[Task statement]: Which lines belong in the answer? Exactly those from the line containing "intros Hn. unfold" through the last line of the records below, repeated as written.

[Source records]:
- - - - - - -

(* ===== verification/FileSys.v ===== *)
(** * filesys/filesys.cc: the file system

    [FileSystem] is the object with its two open files, the free map and the directory.
    Every operation fetches the directory, and the free map if it needs it, from these
    files, works on the objects in memory, and writes them back when all went well.
    [Directory::FetchFrom] and [Directory::WriteBack] are here too: an entry takes 20
    bytes on disk (one for [inUse], three of padding, four for [sector], ten for [name],
    two of padding). The theorems are about a directory that fits into one sector, that is
    six entries; beyond it the directory grows as in OpenFile.v. *)

From stdpp Require Import prelude numbers list gmap.
From S2P Require Import Prelude Params BitMap FileHdr Directory OpenFile.

Open Scope Z_scope.

Definition FreeMapFileSize : Z := NumSectors / BitsInByte.
Definition NumDirEntries : Z := 4.
Definition sizeof_DirectoryEntry : Z := 20.
Definition DirectoryFileSize : Z := sizeof_DirectoryEntry * NumDirEntries.

Record FileSystem := mkFS { freeMapFile : OpenFile; directoryFile : OpenFile }.

Section filesys.
Context `{Fresh}.

(** ** The directory on disk *)

Definition entry_bytes (e : DirectoryEntry) : list Z :=
  [Z.b2z (inUse e)] ++ entry_pad 3 ++ word_bytes (e_sector e) ++ e_name e ++ entry_pad 2.

Definition table_bytes (t : list DirectoryEntry) : list Z := concat (entry_bytes <$> t).

(** The entry in 20 bytes. *)
Definition bytes_entry (bs : list Z) : DirectoryEntry :=
  mkEntry (negb (default 0 (bs !! 0%nat) =? 0))
    (s32 (default 0 (head (bytes_to_words 1 (drop 4 bs)))))
    (take 10 (drop 8 bs)).

Fixpoint bytes_table (n : nat) (bs : list Z) : list DirectoryEntry :=
  match n with
  | O => []
  | S n => bytes_entry (take 20 bs) :: bytes_table n (drop 20 bs)
  end.

Definition Directory_FetchFrom (d : Directory) (file : OpenFile) (disk : list (list Z)) : outcome Directory :=
  '(_, data) ← ReadAt file disk 4 0;
  bytes ← put_bytes (word_bytes (tableSize d)) 0 data;
  let tableSize := s32 (default 0 (head (bytes_to_words 1 bytes))) in
  if tableSize <? 0 then Undef
  else
    d ← Directory_new tableSize (fresh_entries (Z.to_nat tableSize));
    '(_, data) ← ReadAt file disk (s32 (tableSize * sizeof_DirectoryEntry)) 4;
    bytes ← put_bytes (table_bytes (table d)) 0 data;
    Ok (mkDir tableSize (bytes_table (length (table d)) bytes)).

Definition Directory_WriteBack (fuel : nat) (d : Directory) (file : OpenFile) (disk : list (list Z))
    : outcome (OpenFile * list (list Z)) :=
  '(_, file, disk) ← WriteAt fuel file disk (word_bytes (tableSize d)) 4 0;
  '(_, file, disk) ← WriteAt fuel file disk (table_bytes (table d))
                       (s32 (tableSize d * sizeof_DirectoryEntry)) 4;
  Ok (file, disk).

(** [new Directory(NumDirEntries)] *)
Definition Directory_create : outcome Directory :=
  Directory_new NumDirEntries (fresh_entries (Z.to_nat NumDirEntries)).

(** ** The operations *)

Definition FileSystem_new (fuel : nat) (format : bool) (disk : list (list Z))
    : outcome (FileSystem * list (list Z)) :=
  if format then
    freeMap ← BitMap_create NumSectors;
    directory ← Directory_create;
    freeMap ← BitMap_Mark freeMap FreeMapSector;
    freeMap ← BitMap_Mark freeMap DirectorySector;
    '(ok, mapHdr, freeMap) ← Allocate fresh_header freeMap FreeMapFileSize;
    ASSERT ok;;
    '(ok, dirHdr, freeMap) ← Allocate fresh_header freeMap DirectoryFileSize;
    ASSERT ok;;
    disk ← WriteBack mapHdr disk FreeMapSector;
    disk ← WriteBack dirHdr disk DirectorySector;
    freeMapFile ← OpenFile_new disk FreeMapSector;
    directoryFile ← OpenFile_new disk DirectorySector;
    '(freeMapFile, disk) ← BitMap_WriteBack fuel freeMap freeMapFile disk;
    '(directoryFile, disk) ← Directory_WriteBack fuel directory directoryFile disk;
    Ok (mkFS freeMapFile directoryFile, disk)
  else
    freeMapFile ← OpenFile_new disk FreeMapSector;
    directoryFile ← OpenFile_new disk DirectorySector;
    Ok (mkFS freeMapFile directoryFile, disk).

(** The header is cleared with [bzero] before it is allocated. *)
Definition Create (fuel : nat) (fs : FileSystem) (disk : list (list Z)) (name : list Z) (initialSize : Z)
    : outcome (bool * FileSystem * list (list Z)) :=
  directory ← Directory_create;
  directory ← Directory_FetchFrom directory (directoryFile fs) disk;
  _ ← FetchFrom fresh_header disk DirectorySector;
  found ← Directory_Find directory name;
  if negb (found =? -1) then Ok (false, fs, disk)
  else
    freeMap ← BitMap_create NumSectors;
    freeMap ← BitMap_FetchFrom freeMap (freeMapFile fs) disk;
    '(sector, freeMap) ← BitMap_Find freeMap;
    if sector =? -1 then Ok (false, fs, disk)
    else
      '(added, directory) ← Directory_Add directory name sector;
      if negb added then Ok (false, fs, disk)
      else
        '(ok, hdr, freeMap) ← Allocate blank_header freeMap initialSize;
        if negb ok then Ok (false, fs, disk)
        else
          '(freeMapFile, disk) ← BitMap_WriteBack fuel freeMap (freeMapFile fs) disk;
          disk ← WriteBack hdr disk sector;
          '(directoryFile, disk) ← Directory_WriteBack fuel directory (directoryFile fs) disk;
          _ ← FetchFrom fresh_header disk DirectorySector;
          Ok (true, mkFS freeMapFile directoryFile, disk).

Definition Open (fs : FileSystem) (disk : list (list Z)) (name : list Z) : outcome (option OpenFile) :=
  directory ← Directory_create;
  directory ← Directory_FetchFrom directory (directoryFile fs) disk;
  sector ← Directory_Find directory name;
  if 0 <=? sector then openFile ← OpenFile_new disk sector; Ok (Some openFile)
  else Ok None.

Definition Remove (fuel : nat) (fs : FileSystem) (disk : list (list Z)) (name : list Z)
    : outcome (bool * FileSystem * list (list Z)) :=
  directory ← Directory_create;
  directory ← Directory_FetchFrom directory (directoryFile fs) disk;
  sector ← Directory_Find directory name;
  if sector =? -1 then Ok (false, fs, disk)
  else
    fileHdr ← FetchFrom fresh_header disk sector;
    freeMap ← BitMap_create NumSectors;
    freeMap ← BitMap_FetchFrom freeMap (freeMapFile fs) disk;
    '(_, freeMap) ← Deallocate fileHdr freeMap;
    freeMap ← BitMap_Clear freeMap sector;
    '(_, directory) ← Directory_Remove directory name;
    '(freeMapFile, disk) ← BitMap_WriteBack fuel freeMap (freeMapFile fs) disk;
    '(directoryFile, disk) ← Directory_WriteBack fuel directory (directoryFile fs) disk;
    Ok (true, mkFS freeMapFile directoryFile, disk).

(** The names that [List] prints. *)
Definition FileSystem_List (fs : FileSystem) (disk : list (list Z)) : outcome (list (list Z)) :=
  directory ← Directory_create;
  directory ← Directory_FetchFrom directory (directoryFile fs) disk;
  Ok (Directory_List directory).
End filesys.

(** ** The table on disk *)

(** An entry that can be stored. *)
Definition entry_ok (e : DirectoryEntry) : Prop := length (e_name e) = 10%nat /\ is_s32 (e_sector e).

Section table.
Context `{FreshLaws}.

Lemma entry_bytes_length e : length (e_name e) = 10%nat -> length (entry_bytes e) = 20%nat.
Proof.
  intros Hn. unfold entry_bytes. rewrite !length_app, !entry_pad_length, Hn by lia. done.
Qed.

Lemma bytes_entry_bytes e : entry_ok e -> bytes_entry (entry_bytes e) = e.
Proof.
  intros [Hn Hs]. pose proof (entry_pad_length 3 ltac:(lia)) as H3. pose proof (entry_pad_length 2 ltac:(lia)) as H2.
  unfold bytes_entry, entry_bytes. destruct (entry_pad 3) as [|p1 [|p2 [|p3 [|]]]]; try done.
  cbn [app lookup list_lookup default from_option id drop bytes_to_words word_bytes head].
  rewrite word_bytes_word, drop_0, s32_u32, s32_small by done. rewrite (take_app_length' _ _ 10) by done.
  destruct e as [u s n]. simpl. by destruct u.
Qed.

- - - - - - -

[Answer to this problem]:
  intros Hn. unfold entry_bytes. rewrite !length_app, !entry_pad_length, Hn by lia. done.
Qed.

Lemma bytes_entry_bytes e : entry_ok e -> bytes_entry (entry_bytes e) = e.
Proof.
  intros [Hn Hs]. pose proof (entry_pad_length 3 ltac:(lia)) as H3. pose proof (entry_pad_length 2 ltac:(lia)) as H2.
  unfold bytes_entry, entry_bytes. destruct (entry_pad 3) as [|p1 [|p2 [|p3 [|]]]]; try done.
  cbn [app lookup list_lookup default from_option id drop bytes_to_words word_bytes head].
  rewrite word_bytes_word, drop_0, s32_u32, s32_small by done. rewrite (take_app_length' _ _ 10) by done.
  destruct e as [u s n]. simpl. by destruct u.
Qed.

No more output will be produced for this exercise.